The complete HPV lifecycle is tightly coupled to the differentiation of the epithelial cells the virus infects. HPV has evolved to delay differentiation in infected cells while remaining sensitive to the differentiation signals that trigger late viral gene expression. To characterize the cellular genes regulating this process, my lab developed HPV16-positive tonsillar epithelium equivalents grown in three-dimensional organotypic raft culture, combining single-cell RNA sequencing with a genome-wide CRISPR/Cas9 knockout screen to identify host genes critical for late viral gene expression. At the time this work was initiated, we were among the first laboratories to combine this type of tissue engineering with single-cell genomics in the context of HPV biology, and this technical innovation has positioned my group at the intersection of viral pathogenesis and epithelial cell biology. An initial manuscript was published in 2023, followed by a collaborative study with the Wells laboratory at Cincinnati Children's Hospital published in Nature Communications in 2023 that identified a specific keratinocyte subpopulation implicated in HPV16-driven oncogenesis, reframing how the field understands cellular heterogeneity in viral disease. Two additional manuscripts from this work are in preparation. The insights gained from this program are directly relevant to the dramatic rise in HPV-positive head and neck cancers, one of the fastest-growing cancer subtypes in the United States.
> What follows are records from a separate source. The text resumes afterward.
(** X10. [handleChangePassword] never throws, whatever the network does.
    It sends the request (a PUT of the three fields to the password
    address, with the session's authorization) exactly when the new
    password has at least 6 characters and equals its confirmation, and
    sends nothing otherwise. In every case the loading indicator ends
    hidden, exactly one toast is shown, and the token and the local
    storage are untouched; the form is reset only after a valid
    submission answered with status 204. *)
Theorem handleChangePassword_validates (network : completion Reply) (app : App) :
  let new_password := field_value "newPassword" app in
  let valid := negb (js_length new_password <? 6)%nat
               && String.eqb new_password (field_value "confirmNewPassword" app) in
  exists app',
    handleChangePassword JSON_parse network app = (Normal tt, app') /\
    requests app' = (if valid then (requests app ++ [submitted app])%list else requests app) /\
    (forall e, elements app' !! "loading" = Some e -> display e = "none") /\
    hide_timers app' = one_more_toast app /\
    token app' = token app /\ localStorage app' = localStorage app /\
    (resets app' <> resets app ->
     valid = true /\ exists r, network = Normal r /\ reply_status r = 204).
Proof.
  intros new_password valid. subst new_password valid.
  unfold handleChangePassword, mbind, act_bind, modify.
  set (app1 := on_elements Nav.showLoading app).
  assert (Hf : forall id, field_value id app1 = field_value id app).
  { intros id. unfold field_value, app1, on_elements, Nav.showLoading, with_element. simpl.
    destruct (decide (id = "loading")) as [->|Hne].
    - rewrite lookup_alter_eq. by destruct (elements app !! "loading").
    - by rewrite lookup_alter_ne. }
  assert (Ht1 : elements app1 !! "toast" = elements app !! "toast").
  { unfold app1, on_elements, Nav.showLoading, with_element. simpl.
    by rewrite lookup_alter_ne. }
  assert (Hhide : forall a e, elements (on_elements Nav.hideLoading a) !! "loading" = Some e
                              -> display e = "none").
  { intros a e. unfold on_elements, Nav.hideLoading, with_element. simpl.
    rewrite lookup_alter_eq. destruct (elements a !! "loading"); simpl; [|discriminate].
    by intros [= <-]. }
  rewrite !Hf.
  destruct (js_length (field_value "newPassword" app) <? 6)%nat eqn:Hlen;
    cbn beta iota delta [negb andb].
  { (* too short *)
    destruct (showToast_Str_effect "A nova senha deve ter no mínimo 6 caracteres" "error"
                (on_elements Nav.hideLoading app1))
      as (app' & -> & Hreq & Hres & Htok & Hls & Hload & _ & Htim).
    exists app'. split; [reflexivity|]. simpl in *.
    split; [exact Hreq|]. split.
    { intros e. rewrite Hload. apply (Hhide app1). }
    split.
    { rewrite Htim. unfold one_more_toast. simpl.
      unfold Nav.hideLoading, with_element.
      rewrite lookup_alter_ne by discriminate. by rewrite Ht1. }
    split; [exact Htok|]. split; [exact Hls|].
    intros Hr. by rewrite Hres in Hr. }
  destruct (String.eqb (field_value "newPassword" app)
              (field_value "confirmNewPassword" app)) eqn:Heq;
    cbn beta iota delta [negb andb].
  2:{ (* mismatch *)
    destruct (showToast_Str_effect "As senhas novas não coincidem" "error"
                (on_elements Nav.hideLoading app1))
      as (app' & -> & Hreq & Hres & Htok & Hls & Hload & _ & Htim).
    exists app'. split; [reflexivity|]. simpl in *.
    split; [exact Hreq|]. split.
    { intros e. rewrite Hload. apply (Hhide app1). }
    split.
    { rewrite Htim. unfold one_more_toast. simpl.
      unfold Nav.hideLoading, with_element.
      rewrite lookup_alter_ne by discriminate. by rewrite Ht1. }
    split; [exact Htok|]. split; [exact Hls|].
    intros Hr. by rewrite Hres in Hr. }
  (* valid: the request goes out *)
  unfold try_catch_finally, fetch, safeJson, reset_form, modify.
  set (app2 := set_requests _ app1).
  assert (Hreq2 : requests app2 = (requests app ++ [submitted app])%list).
  { unfold app2, submitted. simpl. reflexivity. }
  assert (Ht2 : elements app2 !! "toast" = elements app !! "toast") by exact Ht1.
  assert (Hfin : forall a (P : Prop),
            (requests a = requests app2 /\ token a = token app2 /\
             localStorage a = localStorage app2 /\
             hide_timers a = one_more_toast app2) ->
            (resets a <> resets app -> P) ->
            exists app',
              (let '(r, app3) := (Normal tt, on_elements Nav.hideLoading a)
               in (r, app3)) = (Normal tt, app') /\
              requests app' = (requests app ++ [submitted app])%list /\
              (forall e, elements app' !! "loading" = Some e -> display e = "none") /\
              hide_timers app' = one_more_toast app /\
              token app' = token app /\ localStorage app' = localStorage app /\
              (resets app' <> resets app -> P)).
  { intros a P (Hreq & Htok & Hls & Htim) HP.
    eexists. split; [reflexivity|]. simpl.
    split; [by rewrite Hreq|]. split; [apply Hhide|].
    split; [rewrite Htim; unfold one_more_toast; by rewrite Ht2|].
    split; [exact Htok|]. split; [exact Hls|]. exact HP. }
  destruct network as [reply|err]; simpl.
  - destruct (Z.eqb_spec (reply_status reply) 204) as [H204|Hn204].
    + destruct (showToast_Str_effect "Senha alterada com sucesso!" "success" app2)
        as (a & -> & Ha).
      simpl.
      destruct (Hfin (match elements a !! "changePasswordForm" with
                      | Some _ => set_resets (resets a ++ ["changePasswordForm"])%list a
                      | None => a
                      end)
                  (true = true /\ exists r, Normal reply = Normal r /\ reply_status r = 204))
        as (app' & Heq' & Hrest).
      * destruct Ha as (Hreq & Hres & Htok & Hls & Hload & Hpres & Htim).
        destruct (elements a !! "changePasswordForm"); simpl; tauto.
      * intros _. split; [reflexivity|]. by exists reply.
      * exists app'. split; [exact Heq'|]. exact Hrest.
    + assert (Hcase : forall m,
        exists app',
          (let '(r, app1) := showToast m "error" app2 in
           let '(r0, app2) :=
             match r with
             | Normal _ => (r, app1)
             | Throw _ => showToast (Str "Erro de conexão com o servidor") "error" app1
             end in
           match (Normal tt, on_elements Nav.hideLoading app2) with
           | (Normal _, app3) => (r0, app3)
           | (Throw e, app3) => (Throw e, app3)
           end) = (Normal tt, app') /\
          requests app' = (requests app ++ [submitted app])%list /\
          (forall e, elements app' !! "loading" = Some e -> display e = "none") /\
          hide_timers app' = one_more_toast app /\
          token app' = token app /\ localStorage app' = localStorage app /\
          (resets app' <> resets app ->
           true = true /\ exists r, Normal reply = Normal r /\ reply_status r = 204)).
      { intros m. destruct (showToast_effect m "error" app2) as [(a & -> & Ha)|(e & -> & _)].
        - destruct (Hfin a (true = true /\ exists r, Normal reply = Normal r
                                            /\ reply_status r = 204)
                      ltac:(unfold toasted in Ha; tauto))
            as (app' & Heq' & Hrest).
          + intros Hr. destruct Ha as (_ & Hres & _). simpl in Hres. congruence.
          + exists app'. split; [exact Heq'|]. exact Hrest.
        - destruct (showToast_Str_effect "Erro de conexão com o servidor" "error" app2)
            as (a & -> & Ha).
          destruct (Hfin a (true = true /\ exists r, Normal reply = Normal r
                                            /\ reply_status r = 204)
                      ltac:(unfold toasted in Ha; tauto))
            as (app' & Heq' & Hrest).
          + intros Hr. destruct Ha as (_ & Hres & _). simpl in Hres. congruence.
          + exists app'. split; [exact Heq'|]. exact Hrest. }
      destruct (Http.safeJson JSON_parse _) as [data|e] eqn:Hsj.
      * simpl. destruct (reply_status reply =? 401); apply Hcase.
      * exfalso. unfold Http.safeJson in Hsj. simpl in Hsj.
        destruct (reply_text reply) as [txt|]; simpl in Hsj; [|discriminate].
        destruct (String.eqb txt ""); [discriminate|].
        destruct (JSON_parse txt); discriminate.
  - destruct (showToast_Str_effect "Erro de conexão com o servidor" "error" app2)
      as (a & -> & Ha).
    destruct (Hfin a (true = true /\ exists r, @Throw Reply err = Normal r
                                       /\ reply_status r = 204)
                ltac:(unfold toasted in Ha; tauto))
      as (app' & Heq' & Hrest).
    + intros Hr. destruct Ha as (_ & Hres & _). simpl in Hres. congruence.
    + exists app'. split; [exact Heq'|]. exact Hrest.
Qed.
Building on findings from this project and from our parallel investigations into N6-methyladenosine (m6A) RNA modification, we have established a new research direction examining the connection between m6A, viral RNA splicing, and productive HPV replication. Because the m6A pathway is pharmacologically tractable, this project offers a clear path toward translational applications.



virus discovery

Virus Discovery and Evolution.

As the COVID-19 pandemic illustrates, it is crucial to understand how viruses evolve. This requires that we know what viruses circulate in humans and animals. The discovery of novel viruses has been a substantial effort by my laboratory in collaboration with the lab of Dr. Varsani. We sample a wide array of animal and human tissues and use Next-Generation sequencing to identify the viruses in these samples. New viruses are further characterized and used to study the evolutionary history of the 'virome' (the total collection of viruses). We have published 15 papers on this topic.



PaVE

The Papillomavirus Episteme (PaVE).

My laboratory helps sustain the community infrastructure that underpins papillomavirus research worldwide. The Papillomavirus Episteme (PaVE), established in 2008, has become the primary expert-curated repository of papillomavirus genomic data. While I have been supporting this database since joining the UofA, I am working to expand the PaVE based on five integrated directions: mining the Sequence Read Archive to incorporate RNA-seq datasets and interactive gene expression tools; standardizing HPV variant annotation to support study of oncogenic risk differences across viral lineages; updating PuMA, the automated genome annotation pipeline that defines PaVE's gold-standard annotations; conducting large-scale in silico structural biology to predict viral-host protein interaction networks at the proteome scale, leveraging high-throughput computing to generate what we term viral predictomes; and building community engagement infrastructure including an External Advisory Board of international leaders. Together, these efforts position PaVE not merely as a sequence repository but as a living analytical platform connecting viral genomics, transcriptomics, and structural biology. Sustaining and expanding this resource is a direct service to the field and reflects my commitment to open science infrastructure as a force multiplier for the entire papillomavirus research community.